Showing posts with label cheerleading. Show all posts
Showing posts with label cheerleading. Show all posts

Thursday, January 12, 2012

"Suggestions: stop writing."

I have been lucky enough to have access to writing workshops since high school - I took classes for about six years straight! So as you can imagine, I've gotten all kinds of different feedback. I've met people who are amazing at constructive criticism. Those people could tear my story or poem apart, but they were so specific about their problems and suggestions, I never had trouble figuring out where they were coming from. And most importantly, they were always polite. Real constructive criticism doesn't discourage me - it energizes me to get back to work and make my writing better.

Not all critiques are like that, of course.

There's feedback that has stuck in my mind if just for how much it made me want to crawl under my desk. Some days, out of the blue, the worst ones will just pop into my head. I think the one that hit me hardest was the one scribbled on the back of a screenplay I wrote for a class. I will be the first to admit that it was not a good script at all, but I still almost choked when I read the verdict:

What was good: nothing.
What was bad: everything.
Suggestions: stop writing.

Ughhh.

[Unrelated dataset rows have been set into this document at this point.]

Lemma inv_deliver c out p r mb l ms : inv c out p r → faithful mb → is_data mb →
  l = segment (mb_seqNo mb) (mb_msgCnt mb) →
  mb_seqNo mb <= seqNo c → seqNo c <= mb_seqNo mb + mb_msgCnt mb →
  let l' := drop (Z.to_nat (seqNo c - mb_seqNo mb)) l in
  let s1 := u64 (seqNo c + len l') in
  maximal_run (sc_get (cache c)) s1 ms →
  ∃ s2, mb_seqNo mb + mb_msgCnt mb <= s2 <= fin ∧ sc_get (cache c) s2 = None ∧
    (∀ s, mb_seqNo mb + mb_msgCnt mb <= s < s2 → is_Some (sc_get (cache c) s)) ∧
    l' ++ ms = segment (seqNo c) (s2 - seqNo c) ∧ u64 (s1 + len ms) = s2.
Proof.
  intros Hinv (Hwf & Hdata & _) Hd -> Hle Hge. destruct (Hdata Hd) as [Hfin' _].
  pose proof Hwf as (Hs & Hm & _). pose proof (inv_range _ _ _ _ Hinv) as Hr. cbv zeta.
  rewrite drop_segment by lia.
  replace (mb_seqNo mb + (seqNo c - mb_seqNo mb)) with (seqNo c) by lia.
  rewrite len_segment by lia.
  replace (seqNo c + (mb_msgCnt mb - (seqNo c - mb_seqNo mb))) with (mb_seqNo mb + mb_msgCnt mb) by lia.
  rewrite (u64_small (mb_seqNo mb + mb_msgCnt mb)) by (unfold max_u64; lia). intros Hmr.
  destruct (run_segment c out p r (mb_seqNo mb + mb_msgCnt mb) ms Hinv ltac:(lia) Hmr) as [Hms Hend].
  set (n := len ms) in *. pose proof (len_nonneg ms) as Hn. fold n in Hn.
  exists (mb_seqNo mb + mb_msgCnt mb + n). split; [lia|]. split; [apply Hmr|]. split.
  - intros s Hss. destruct (lookup_lt_is_Some_2 ms (Z.to_nat (s - (mb_seqNo mb + mb_msgCnt mb)))) as [m Hmm];
      [unfold n, len in *; lia|]. apply Hmr in Hmm. eexists. rewrite <- Hmm. f_equal. lia.
  - split; [|by apply u64_small; unfold max_u64; lia]. rewrite Hms.
    replace (mb_seqNo mb + mb_msgCnt mb) with (seqNo c + (mb_msgCnt mb - (seqNo c - mb_seqNo mb))) at 1 by lia.
    rewrite <- segment_app by lia. f_equal. lia.
Qed.

Lemma inv_doMsgBuf c out r mb tt req e p c' : inv c out None r → faithful mb →
  (ext = false → ovl = false → r = None) → doMsgBuf_result c mb tt req e p c' → inv c' out p r.
Proof.
  intros Hinv Hf Hr0 Hres. pose proof Hf as (Hwf & Hdata & Heos & Hhb).
  destruct Hres as [e He Hno|l Hd E Hl Hlt|l k n Hd E Hl Hlt Hok H1 H2 H3|l ms Hd E Hl Hle Hge l' s1 Hrun'|req c1 c2 Hd -> Hc2].
  - inv_frame Hinv.
  - inv_frame Hinv.
  - apply (inv_store c out None r mb l); auto. by apply Hdata.
  - subst l' s1. destruct (inv_deliver c out None r mb l ms) as (s2 & Hs2 & Hnone & _ & -> & ->); auto; [by apply Hdata|].
    apply inv_publish; [done|lia|done|done].
  - set (c1 := if mb_msgCnt mb =? 0xffff then gotEndSession c mb else c) in *.
    assert (mb_seqNo mb <= fin) as Hsq.
    { destruct (decide (mb_msgCnt mb = 0)); [by apply Hhb|].
      assert (mb_msgCnt mb = 0xffff) as Hff by (unfold is_data in Hd; lia). rewrite Heos by done. lia. }
    assert (inv c1 out None r) as Hinv1.
    { unfold c1. destruct (mb_msgCnt mb =? 0xffff) eqn:Eq; [|done]. zbool.
      apply inv_gotEndSession; [done|by apply Heos]. }
    clearbody c1. destruct (seqNo c1 <? mb_seqNo mb); [|by simplify_eq].
    destruct (newReq c1 (mb_seqNo mb) tt) as [[rq c3]| |] eqn:En; [|by rewrite newReq_eq in En..].
    simplify_eq. pose proof (inv_newReq _ _ _ _ _ _ _ _ Hinv1 Hsq En) as Hinv3.
    inv_frame Hinv3.
Qed.

(** A packet that holds its messages is read. *)
Lemma data_read c out p r mb tt : inv c out p r → faithful mb → is_data mb →
  mb_dataBuf mb = wire (segment (mb_seqNo mb) (mb_msgCnt mb)) →
  Forall wf_message (segment (mb_seqNo mb) (mb_msgCnt mb)) →
  mb_seqNo mb <= seqNo c ∨ fin <= sc_cap →
  Unmarshal (mb_dataBuf mb) (mb_msgCnt mb) = Ret (Some (segment (mb_seqNo mb) (mb_msgCnt mb)), None) ∧
  ∃ p' c', doMsgBuf_publish c mb tt = Ret (None, None, p', c') ∧ doMsgBuf_result c mb tt None None p' c'.
Proof.
  intros Hinv Hmb Hdata Hpay Hwf Hcap. pose proof Hmb as ((Hs & Hm & Hl) & Hle & _).
  assert (len (segment (mb_seqNo mb) (mb_msgCnt mb)) = mb_msgCnt mb) as Hlen by (apply len_segment; lia).
  assert (0 < mb_msgCnt mb) as Hcnt by (destruct Hdata; lia).
  assert (Unmarshal (mb_dataBuf mb) (mb_msgCnt mb) =
    Ret (Some (segment (mb_seqNo mb) (mb_msgCnt mb)), None)) as Hun.
  { rewrite Hpay in *. rewrite <- Hlen at 2. apply Unmarshal_wire_exact; [done|lia|unfold go_fuel; lia]. }
  split; [done|].
  destruct (doMsgBuf_data c mb tt _ ltac:(apply Hinv) ltac:(apply Hmb) Hdata Hun) as [[_ [_ _ Ha Hf]]|[_ Hr]]; [| |done].
  2:{ destruct Hcap as [?|Hcap]; [lia|]. destruct (Hle Hdata) as [? _]. by destruct Hf; apply fits_cache_small; lia. }
  rewrite Hpay. destruct (segment (mb_seqNo mb) (mb_msgCnt mb)) as [|m ms];
    [rewrite len_nil in Hlen; lia|]. rewrite wire_cons. autorewrite with golen.
  pose proof (len_nonneg (Data m)). pose proof (len_nonneg (wire ms)). lia.
Qed.

(** A packet that reaches the next expected message is taken, with the cached
    run after it. *)
Lemma inv_taken c out p r mb tt : inv c out p r → faithful mb → is_data mb →
  mb_dataBuf mb = wire (segment (mb_seqNo mb) (mb_msgCnt mb)) →
  Forall wf_message (segment (mb_seqNo mb) (mb_msgCnt mb)) →
  mb_seqNo mb <= seqNo c <= mb_seqNo mb + mb_msgCnt mb →
  ∃ c', doMsgBuf c mb tt = Ret (None, None, c') ∧
    mb_seqNo mb + mb_msgCnt mb <= seqNo c' ∧
    (∀ q, mb_seqNo mb + mb_msgCnt mb <= q < seqNo c' → is_Some (sc_get (cache c) q)) ∧
    sc_get (cache c) (seqNo c') = None ∧
    ready c' = Some (default [] (ready c) ++ segment (seqNo c) (seqNo c' - seqNo c)).
Proof.
  intros Hinv Hmb Hdata Hpay Hwf Hcover. pose proof Hmb as ((Hs & Hm & Hl) & Hd & _). destruct (Hd Hdata) as [Hle _].
  destruct (data_read c out p r mb tt Hinv Hmb Hdata Hpay Hwf) as (Hun & p' & c' & Hdo & Hres); [left; lia|].
  unfold doMsgBuf. rewrite Hdo. cbn [mbind outcome_mbind]. eexists. split; [done|].
  assert (u64 (mb_seqNo mb + mb_msgCnt mb) = mb_seqNo mb + mb_msgCnt mb) as Hu
    by (apply u64_small; unfold max_u64; lia).
  inversion Hres as [|l ? ? ? Hlt|l k n ? ? ? Hlt|l ms ? E ? ? ? l' s1 Hrun'|? ? ? Hnd]; subst.
  - lia.
  - lia.
  - subst l' s1. rewrite Hun in E. simplify_eq.
    destruct (inv_deliver c out p r mb _ ms Hinv Hmb Hdata eq_refl) as (s2 & Hs2 & Hnone & Hrange & -> & ->); [lia|lia|done|].
    cbn [append_pending]. rewrite append_eq, publish_eq. cbn [seqNo ready update].
    split; [lia|]. split; [done|]. by split.
  - by destruct (Hnd Hdata).
Qed.

Lemma inv_request c out p r buff dial write o c' : inv c out p r →
  request c buff dial write = Ret (o, c') → inv c' out p r.
Proof.
  intros Hinv Hr. destruct (request_frame _ _ _ _ _ _ Hr) as (n & q & rb & -> & _).
  inv_frame Hinv.
Qed.

Lemma inv_tick c out p r tt dial write o c' : inv c out p r →
  requestLoop_tick c tt dial write = Ret (o, c') → inv c' out p r.
Proof.
  intros Hinv. unfold requestLoop_tick. destruct (seqNo c <? seqMax c); [|by intros [= <- <-]].
  intros Hr. inv_bind Hr. destruct a as [req c1].
  apply (inv_newReq _ out p r) in Hb as Hinv1; [|done|apply (inv_max _ _ _ _ Hinv)].
  destruct req; [by eapply inv_request|by simplify_eq].
Qed.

My stomach still goes into knots thinking about it!

It hurt like hell at the time, but the more I looked around, the more I realized that all my favorite authors had one of these: the critique equivalent of a punch to the stomach. It may not have taught me anything about my subpar screenplay, but it did teach me that I didn't have to take everyone's word as truth. Once of the hardest things to do as a writer is look at all the feedback you get and figure out what to take away from it. If someone tells me to "stop writing," there's nothing to take away from that. I'm obviously not going to stop. So la dee dah.

I wanted to post this here today to encourage those of you who might be down on yourself, whether it's because of feedback that stung, or the little voice of self-doubt in the back of your head, which can be even harsher. It hurts, and you're not weak or thin-skinned for that. We're all going through this process of trial and error together, and sometimes it's important for me to let myself feel discouraged. But pursuing this dream of mine is an adventure. If adventures were easy, we wouldn't have anything to write about.

And besides: there's no better revenge than success.